* WORK TO BE COMPLETED
Exactly as they appear below, repeat the lines from the one with "Some items => Ok (fold_left parse_item items [])" through the one with "Definition default_num_questions : Z := 4.", and no others.

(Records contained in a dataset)
· · · · ·
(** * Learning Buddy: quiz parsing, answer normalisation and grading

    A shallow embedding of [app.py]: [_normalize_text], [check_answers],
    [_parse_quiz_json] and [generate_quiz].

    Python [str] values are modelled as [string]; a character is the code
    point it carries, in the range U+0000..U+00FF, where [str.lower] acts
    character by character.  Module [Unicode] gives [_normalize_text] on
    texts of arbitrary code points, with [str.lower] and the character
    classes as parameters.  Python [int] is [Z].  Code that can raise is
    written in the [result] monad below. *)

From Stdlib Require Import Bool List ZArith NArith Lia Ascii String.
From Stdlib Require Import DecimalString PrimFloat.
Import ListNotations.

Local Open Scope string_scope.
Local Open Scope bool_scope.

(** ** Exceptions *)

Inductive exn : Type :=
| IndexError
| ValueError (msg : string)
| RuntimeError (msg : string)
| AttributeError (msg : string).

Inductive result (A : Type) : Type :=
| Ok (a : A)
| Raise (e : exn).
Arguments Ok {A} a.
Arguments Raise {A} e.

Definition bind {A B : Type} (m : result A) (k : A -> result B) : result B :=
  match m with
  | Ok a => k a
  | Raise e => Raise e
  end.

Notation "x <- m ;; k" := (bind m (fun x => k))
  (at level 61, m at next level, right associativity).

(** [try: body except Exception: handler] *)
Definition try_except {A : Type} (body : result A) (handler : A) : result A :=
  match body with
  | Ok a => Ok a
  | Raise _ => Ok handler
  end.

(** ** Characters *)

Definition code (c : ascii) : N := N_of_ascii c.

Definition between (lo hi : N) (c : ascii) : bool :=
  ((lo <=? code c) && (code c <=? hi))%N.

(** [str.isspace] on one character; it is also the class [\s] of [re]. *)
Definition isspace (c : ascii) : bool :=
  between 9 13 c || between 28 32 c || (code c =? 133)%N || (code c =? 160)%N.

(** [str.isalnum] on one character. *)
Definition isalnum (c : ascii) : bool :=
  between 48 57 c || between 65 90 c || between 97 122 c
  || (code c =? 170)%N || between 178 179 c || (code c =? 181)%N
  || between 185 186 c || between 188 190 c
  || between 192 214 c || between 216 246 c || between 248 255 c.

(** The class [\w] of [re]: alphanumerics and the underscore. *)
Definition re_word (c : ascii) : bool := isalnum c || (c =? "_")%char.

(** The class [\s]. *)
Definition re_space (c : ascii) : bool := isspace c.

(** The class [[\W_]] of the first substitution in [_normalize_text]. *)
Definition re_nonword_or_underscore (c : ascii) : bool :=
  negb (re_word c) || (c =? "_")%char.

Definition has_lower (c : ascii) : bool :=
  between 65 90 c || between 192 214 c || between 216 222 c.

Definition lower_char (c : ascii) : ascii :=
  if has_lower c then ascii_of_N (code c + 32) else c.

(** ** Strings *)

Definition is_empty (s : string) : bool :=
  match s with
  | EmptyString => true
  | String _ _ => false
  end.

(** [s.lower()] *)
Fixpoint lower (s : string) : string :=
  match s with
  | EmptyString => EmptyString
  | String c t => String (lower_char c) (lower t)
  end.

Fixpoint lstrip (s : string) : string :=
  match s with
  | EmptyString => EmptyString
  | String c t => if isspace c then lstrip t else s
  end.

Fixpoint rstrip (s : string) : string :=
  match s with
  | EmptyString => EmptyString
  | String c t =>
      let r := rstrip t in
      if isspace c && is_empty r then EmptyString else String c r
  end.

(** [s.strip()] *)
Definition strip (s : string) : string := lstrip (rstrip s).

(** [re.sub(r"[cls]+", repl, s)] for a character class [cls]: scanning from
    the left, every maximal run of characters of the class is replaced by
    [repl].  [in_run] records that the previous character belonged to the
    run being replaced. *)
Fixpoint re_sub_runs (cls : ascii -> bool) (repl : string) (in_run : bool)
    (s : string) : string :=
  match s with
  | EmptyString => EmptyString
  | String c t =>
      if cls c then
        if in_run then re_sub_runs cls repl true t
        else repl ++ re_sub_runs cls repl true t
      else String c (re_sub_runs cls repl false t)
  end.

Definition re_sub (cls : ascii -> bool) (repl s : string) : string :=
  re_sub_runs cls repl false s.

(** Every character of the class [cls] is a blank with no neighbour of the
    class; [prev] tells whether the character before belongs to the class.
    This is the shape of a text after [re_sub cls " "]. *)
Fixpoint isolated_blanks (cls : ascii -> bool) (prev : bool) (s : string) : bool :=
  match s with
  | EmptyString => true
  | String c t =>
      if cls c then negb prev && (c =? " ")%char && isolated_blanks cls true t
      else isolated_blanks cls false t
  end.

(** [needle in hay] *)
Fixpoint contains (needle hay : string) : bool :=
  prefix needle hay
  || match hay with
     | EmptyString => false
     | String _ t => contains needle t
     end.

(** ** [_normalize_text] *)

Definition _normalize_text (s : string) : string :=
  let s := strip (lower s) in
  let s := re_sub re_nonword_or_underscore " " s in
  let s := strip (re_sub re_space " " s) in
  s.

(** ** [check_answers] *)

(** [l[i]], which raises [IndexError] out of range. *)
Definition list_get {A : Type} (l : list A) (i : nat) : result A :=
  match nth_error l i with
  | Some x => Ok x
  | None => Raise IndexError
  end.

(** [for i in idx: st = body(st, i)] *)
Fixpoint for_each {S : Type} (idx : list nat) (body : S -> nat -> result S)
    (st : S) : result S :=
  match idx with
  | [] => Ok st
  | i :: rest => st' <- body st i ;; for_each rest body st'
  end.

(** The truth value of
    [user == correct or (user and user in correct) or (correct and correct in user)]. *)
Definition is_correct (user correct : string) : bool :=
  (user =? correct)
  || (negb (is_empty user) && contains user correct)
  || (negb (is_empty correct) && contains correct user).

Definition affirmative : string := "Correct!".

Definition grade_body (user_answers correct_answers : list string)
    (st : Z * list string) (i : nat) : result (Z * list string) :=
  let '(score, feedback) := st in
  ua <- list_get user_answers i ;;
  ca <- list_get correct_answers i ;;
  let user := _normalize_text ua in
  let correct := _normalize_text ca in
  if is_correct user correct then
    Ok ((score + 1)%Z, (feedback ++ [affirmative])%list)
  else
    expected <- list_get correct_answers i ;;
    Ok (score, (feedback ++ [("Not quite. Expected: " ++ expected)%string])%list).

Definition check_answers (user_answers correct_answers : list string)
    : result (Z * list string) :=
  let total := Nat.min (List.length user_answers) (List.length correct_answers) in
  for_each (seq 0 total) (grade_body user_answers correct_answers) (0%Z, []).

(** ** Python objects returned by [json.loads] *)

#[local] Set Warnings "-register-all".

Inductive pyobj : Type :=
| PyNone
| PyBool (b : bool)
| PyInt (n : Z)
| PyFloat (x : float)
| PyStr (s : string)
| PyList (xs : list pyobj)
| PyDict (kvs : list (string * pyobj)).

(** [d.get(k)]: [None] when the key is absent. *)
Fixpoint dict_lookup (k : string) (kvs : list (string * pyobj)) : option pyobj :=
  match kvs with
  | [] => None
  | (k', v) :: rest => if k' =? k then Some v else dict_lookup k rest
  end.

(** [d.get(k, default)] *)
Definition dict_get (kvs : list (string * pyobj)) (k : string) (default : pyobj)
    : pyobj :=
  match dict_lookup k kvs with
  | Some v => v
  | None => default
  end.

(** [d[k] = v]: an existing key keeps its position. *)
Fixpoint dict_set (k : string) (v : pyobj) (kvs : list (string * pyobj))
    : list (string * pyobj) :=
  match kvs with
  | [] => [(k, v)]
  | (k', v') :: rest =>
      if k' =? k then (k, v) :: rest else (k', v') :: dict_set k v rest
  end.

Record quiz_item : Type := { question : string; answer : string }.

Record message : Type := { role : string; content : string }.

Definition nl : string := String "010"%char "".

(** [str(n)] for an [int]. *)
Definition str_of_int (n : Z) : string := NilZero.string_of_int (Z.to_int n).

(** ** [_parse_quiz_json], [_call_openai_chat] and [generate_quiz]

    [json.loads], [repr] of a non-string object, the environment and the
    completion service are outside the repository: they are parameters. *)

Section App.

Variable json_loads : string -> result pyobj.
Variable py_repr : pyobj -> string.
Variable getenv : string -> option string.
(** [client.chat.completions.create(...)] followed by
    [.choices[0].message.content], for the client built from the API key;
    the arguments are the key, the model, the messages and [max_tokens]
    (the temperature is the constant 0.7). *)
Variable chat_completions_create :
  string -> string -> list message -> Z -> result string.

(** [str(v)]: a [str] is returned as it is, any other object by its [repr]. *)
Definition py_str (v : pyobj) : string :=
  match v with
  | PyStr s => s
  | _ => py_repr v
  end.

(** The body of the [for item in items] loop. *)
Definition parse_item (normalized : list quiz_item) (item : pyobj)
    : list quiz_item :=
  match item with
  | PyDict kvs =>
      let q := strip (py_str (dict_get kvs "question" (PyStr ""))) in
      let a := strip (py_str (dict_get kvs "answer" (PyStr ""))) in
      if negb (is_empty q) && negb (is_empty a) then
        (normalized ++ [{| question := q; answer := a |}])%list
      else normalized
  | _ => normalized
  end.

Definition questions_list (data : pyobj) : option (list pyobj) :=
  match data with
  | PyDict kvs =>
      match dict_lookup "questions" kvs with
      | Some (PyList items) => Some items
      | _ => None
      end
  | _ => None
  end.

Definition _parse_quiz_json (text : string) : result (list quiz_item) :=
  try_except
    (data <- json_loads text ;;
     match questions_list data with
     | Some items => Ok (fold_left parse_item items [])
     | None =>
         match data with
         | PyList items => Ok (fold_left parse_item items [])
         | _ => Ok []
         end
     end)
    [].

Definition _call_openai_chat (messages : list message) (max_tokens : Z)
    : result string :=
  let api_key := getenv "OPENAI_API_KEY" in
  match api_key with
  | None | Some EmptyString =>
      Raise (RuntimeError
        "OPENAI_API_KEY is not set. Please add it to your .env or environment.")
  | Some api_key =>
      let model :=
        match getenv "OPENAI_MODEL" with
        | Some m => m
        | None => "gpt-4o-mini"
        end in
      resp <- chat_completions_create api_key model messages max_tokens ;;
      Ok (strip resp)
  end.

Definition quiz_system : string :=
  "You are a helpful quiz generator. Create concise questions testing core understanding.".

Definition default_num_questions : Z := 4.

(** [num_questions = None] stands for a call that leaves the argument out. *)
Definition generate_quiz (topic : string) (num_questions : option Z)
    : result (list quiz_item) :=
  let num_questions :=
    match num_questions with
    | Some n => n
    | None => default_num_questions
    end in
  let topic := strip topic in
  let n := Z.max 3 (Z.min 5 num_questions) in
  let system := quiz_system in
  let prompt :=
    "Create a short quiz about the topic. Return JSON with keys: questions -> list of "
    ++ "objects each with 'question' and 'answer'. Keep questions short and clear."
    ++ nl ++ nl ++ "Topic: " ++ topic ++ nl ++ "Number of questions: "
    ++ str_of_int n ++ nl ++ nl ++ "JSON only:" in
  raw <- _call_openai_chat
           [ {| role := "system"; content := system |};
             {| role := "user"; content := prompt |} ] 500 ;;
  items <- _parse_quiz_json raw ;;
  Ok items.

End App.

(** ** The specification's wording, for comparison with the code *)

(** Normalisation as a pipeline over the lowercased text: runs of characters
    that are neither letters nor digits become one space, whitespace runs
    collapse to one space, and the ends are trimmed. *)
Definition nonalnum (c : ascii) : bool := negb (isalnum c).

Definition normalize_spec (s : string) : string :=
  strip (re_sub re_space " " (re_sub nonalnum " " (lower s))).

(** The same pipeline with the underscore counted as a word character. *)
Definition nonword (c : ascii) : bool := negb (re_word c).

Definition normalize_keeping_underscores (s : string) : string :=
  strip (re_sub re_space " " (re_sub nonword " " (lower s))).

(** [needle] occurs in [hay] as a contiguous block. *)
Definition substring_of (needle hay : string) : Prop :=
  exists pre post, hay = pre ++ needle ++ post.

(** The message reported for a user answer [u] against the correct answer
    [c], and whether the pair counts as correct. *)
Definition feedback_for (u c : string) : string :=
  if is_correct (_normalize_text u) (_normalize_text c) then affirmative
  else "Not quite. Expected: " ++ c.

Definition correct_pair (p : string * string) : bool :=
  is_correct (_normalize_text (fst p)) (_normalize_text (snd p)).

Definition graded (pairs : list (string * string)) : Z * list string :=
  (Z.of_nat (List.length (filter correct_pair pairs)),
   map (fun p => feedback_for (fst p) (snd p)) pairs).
· · · · ·
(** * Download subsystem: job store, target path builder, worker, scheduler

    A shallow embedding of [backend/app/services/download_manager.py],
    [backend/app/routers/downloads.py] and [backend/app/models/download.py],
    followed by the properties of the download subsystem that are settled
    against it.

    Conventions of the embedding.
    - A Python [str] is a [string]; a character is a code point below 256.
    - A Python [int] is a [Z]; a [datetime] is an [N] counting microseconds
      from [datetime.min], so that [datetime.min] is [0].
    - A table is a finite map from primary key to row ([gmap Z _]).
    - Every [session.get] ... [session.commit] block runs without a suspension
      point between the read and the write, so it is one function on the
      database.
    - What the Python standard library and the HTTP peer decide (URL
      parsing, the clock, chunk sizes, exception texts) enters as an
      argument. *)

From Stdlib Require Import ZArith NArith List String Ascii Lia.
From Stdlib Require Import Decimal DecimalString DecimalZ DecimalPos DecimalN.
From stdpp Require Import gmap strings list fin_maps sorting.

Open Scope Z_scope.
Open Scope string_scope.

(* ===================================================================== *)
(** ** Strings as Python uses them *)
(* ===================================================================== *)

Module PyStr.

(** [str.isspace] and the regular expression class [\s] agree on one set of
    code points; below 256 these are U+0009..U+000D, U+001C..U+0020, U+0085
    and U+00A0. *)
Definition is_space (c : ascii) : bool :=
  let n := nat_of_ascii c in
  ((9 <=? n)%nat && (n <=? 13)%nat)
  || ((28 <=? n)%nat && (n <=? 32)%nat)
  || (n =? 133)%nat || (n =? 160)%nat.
· · · · ·
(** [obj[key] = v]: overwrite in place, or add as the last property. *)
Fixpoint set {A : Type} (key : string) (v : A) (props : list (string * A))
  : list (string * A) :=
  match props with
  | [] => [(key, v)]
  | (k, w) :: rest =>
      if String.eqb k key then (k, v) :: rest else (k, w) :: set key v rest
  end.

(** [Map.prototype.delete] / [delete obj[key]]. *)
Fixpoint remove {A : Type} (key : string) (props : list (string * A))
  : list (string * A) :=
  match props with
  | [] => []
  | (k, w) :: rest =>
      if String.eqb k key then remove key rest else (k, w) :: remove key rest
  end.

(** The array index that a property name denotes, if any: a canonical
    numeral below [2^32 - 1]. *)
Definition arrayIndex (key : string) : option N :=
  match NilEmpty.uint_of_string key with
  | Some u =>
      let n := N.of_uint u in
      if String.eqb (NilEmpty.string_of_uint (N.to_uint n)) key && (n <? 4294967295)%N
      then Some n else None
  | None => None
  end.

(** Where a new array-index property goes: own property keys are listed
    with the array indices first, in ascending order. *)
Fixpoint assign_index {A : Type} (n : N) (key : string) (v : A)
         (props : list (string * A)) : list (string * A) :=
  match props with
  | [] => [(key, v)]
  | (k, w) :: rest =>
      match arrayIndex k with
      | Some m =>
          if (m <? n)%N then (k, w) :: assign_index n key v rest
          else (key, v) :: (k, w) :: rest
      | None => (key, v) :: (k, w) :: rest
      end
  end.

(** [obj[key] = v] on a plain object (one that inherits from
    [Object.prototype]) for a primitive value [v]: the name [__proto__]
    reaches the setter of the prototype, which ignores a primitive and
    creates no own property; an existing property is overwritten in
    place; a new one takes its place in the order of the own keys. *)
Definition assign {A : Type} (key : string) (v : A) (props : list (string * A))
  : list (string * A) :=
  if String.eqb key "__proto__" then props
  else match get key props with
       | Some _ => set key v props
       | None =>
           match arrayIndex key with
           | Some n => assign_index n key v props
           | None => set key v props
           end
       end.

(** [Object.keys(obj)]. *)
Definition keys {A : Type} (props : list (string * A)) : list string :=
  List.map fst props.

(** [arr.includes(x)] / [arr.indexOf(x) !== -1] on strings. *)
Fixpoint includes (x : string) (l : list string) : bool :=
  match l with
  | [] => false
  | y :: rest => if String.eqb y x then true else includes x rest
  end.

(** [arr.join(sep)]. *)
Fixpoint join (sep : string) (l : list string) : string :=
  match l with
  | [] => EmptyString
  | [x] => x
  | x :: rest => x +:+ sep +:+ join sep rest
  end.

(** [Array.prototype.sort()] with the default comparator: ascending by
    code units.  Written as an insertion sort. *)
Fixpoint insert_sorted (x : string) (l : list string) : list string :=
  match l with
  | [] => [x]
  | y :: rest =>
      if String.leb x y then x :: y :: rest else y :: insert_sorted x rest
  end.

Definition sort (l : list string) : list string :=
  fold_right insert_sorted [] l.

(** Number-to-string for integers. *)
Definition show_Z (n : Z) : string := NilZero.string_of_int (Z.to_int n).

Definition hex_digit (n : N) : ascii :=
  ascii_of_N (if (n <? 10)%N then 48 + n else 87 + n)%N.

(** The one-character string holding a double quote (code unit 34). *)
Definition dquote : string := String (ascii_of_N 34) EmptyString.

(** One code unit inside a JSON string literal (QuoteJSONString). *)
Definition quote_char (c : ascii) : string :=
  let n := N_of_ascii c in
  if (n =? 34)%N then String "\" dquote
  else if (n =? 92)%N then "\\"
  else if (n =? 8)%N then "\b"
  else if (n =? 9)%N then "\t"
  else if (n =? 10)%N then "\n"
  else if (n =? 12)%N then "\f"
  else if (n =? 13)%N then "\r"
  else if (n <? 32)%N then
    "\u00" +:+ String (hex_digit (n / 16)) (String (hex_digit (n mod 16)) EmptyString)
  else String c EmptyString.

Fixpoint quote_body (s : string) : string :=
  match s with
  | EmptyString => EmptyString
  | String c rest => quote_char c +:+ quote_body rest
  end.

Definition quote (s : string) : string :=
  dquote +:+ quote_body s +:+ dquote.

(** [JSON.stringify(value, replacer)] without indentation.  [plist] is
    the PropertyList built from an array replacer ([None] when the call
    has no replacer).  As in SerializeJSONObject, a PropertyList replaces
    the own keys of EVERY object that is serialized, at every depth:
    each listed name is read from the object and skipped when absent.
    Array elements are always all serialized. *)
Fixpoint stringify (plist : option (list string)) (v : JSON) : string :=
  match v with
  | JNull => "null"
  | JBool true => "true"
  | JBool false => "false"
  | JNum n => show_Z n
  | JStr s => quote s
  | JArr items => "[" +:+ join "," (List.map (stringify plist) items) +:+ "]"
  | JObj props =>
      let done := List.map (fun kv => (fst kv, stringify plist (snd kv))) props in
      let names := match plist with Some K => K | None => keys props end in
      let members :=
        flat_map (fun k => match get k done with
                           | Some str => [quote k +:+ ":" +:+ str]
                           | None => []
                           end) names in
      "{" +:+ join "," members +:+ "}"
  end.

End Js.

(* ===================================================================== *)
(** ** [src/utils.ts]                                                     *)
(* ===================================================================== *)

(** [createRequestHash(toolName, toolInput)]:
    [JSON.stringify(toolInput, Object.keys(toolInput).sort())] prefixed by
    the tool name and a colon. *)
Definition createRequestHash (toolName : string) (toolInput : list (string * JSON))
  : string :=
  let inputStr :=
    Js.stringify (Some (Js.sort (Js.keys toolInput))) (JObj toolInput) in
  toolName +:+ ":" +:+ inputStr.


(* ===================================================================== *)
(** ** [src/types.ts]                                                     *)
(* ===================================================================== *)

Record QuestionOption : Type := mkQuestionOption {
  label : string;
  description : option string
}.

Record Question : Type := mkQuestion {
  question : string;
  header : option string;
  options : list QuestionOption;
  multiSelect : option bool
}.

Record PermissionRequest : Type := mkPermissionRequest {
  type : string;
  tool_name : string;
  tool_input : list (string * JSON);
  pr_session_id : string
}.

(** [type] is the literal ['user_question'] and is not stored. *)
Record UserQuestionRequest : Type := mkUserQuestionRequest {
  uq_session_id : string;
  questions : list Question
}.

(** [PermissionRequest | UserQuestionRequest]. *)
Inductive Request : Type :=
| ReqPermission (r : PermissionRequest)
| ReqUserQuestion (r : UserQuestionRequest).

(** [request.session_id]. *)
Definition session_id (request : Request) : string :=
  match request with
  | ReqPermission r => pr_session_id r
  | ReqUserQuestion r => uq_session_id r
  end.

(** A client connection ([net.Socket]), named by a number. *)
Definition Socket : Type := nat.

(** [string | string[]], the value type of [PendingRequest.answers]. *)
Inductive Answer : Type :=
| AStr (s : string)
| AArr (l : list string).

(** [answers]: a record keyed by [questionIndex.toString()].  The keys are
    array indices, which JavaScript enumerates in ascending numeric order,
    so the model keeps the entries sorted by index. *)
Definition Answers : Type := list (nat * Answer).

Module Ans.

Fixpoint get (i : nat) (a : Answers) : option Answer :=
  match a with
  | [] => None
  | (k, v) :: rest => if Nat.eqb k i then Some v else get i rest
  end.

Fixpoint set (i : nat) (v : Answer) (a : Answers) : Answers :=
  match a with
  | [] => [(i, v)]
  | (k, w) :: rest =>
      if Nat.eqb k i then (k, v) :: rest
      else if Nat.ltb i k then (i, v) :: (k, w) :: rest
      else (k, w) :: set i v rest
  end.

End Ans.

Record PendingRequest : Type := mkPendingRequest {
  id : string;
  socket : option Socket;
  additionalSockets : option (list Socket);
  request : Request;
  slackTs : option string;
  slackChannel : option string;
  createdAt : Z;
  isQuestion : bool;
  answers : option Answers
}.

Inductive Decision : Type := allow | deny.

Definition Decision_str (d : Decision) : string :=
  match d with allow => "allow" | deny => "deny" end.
· · · · ·
* EXERCISE OUTPUT
     | Some items => Ok (fold_left parse_item items [])
     | None =>
         match data with
         | PyList items => Ok (fold_left parse_item items [])
         | _ => Ok []
         end
     end)
    [].

Definition _call_openai_chat (messages : list message) (max_tokens : Z)
    : result string :=
  let api_key := getenv "OPENAI_API_KEY" in
  match api_key with
  | None | Some EmptyString =>
      Raise (RuntimeError
        "OPENAI_API_KEY is not set. Please add it to your .env or environment.")
  | Some api_key =>
      let model :=
        match getenv "OPENAI_MODEL" with
        | Some m => m
        | None => "gpt-4o-mini"
        end in
      resp <- chat_completions_create api_key model messages max_tokens ;;
      Ok (strip resp)
  end.

Definition quiz_system : string :=
  "You are a helpful quiz generator. Create concise questions testing core understanding.".

Definition default_num_questions : Z := 4.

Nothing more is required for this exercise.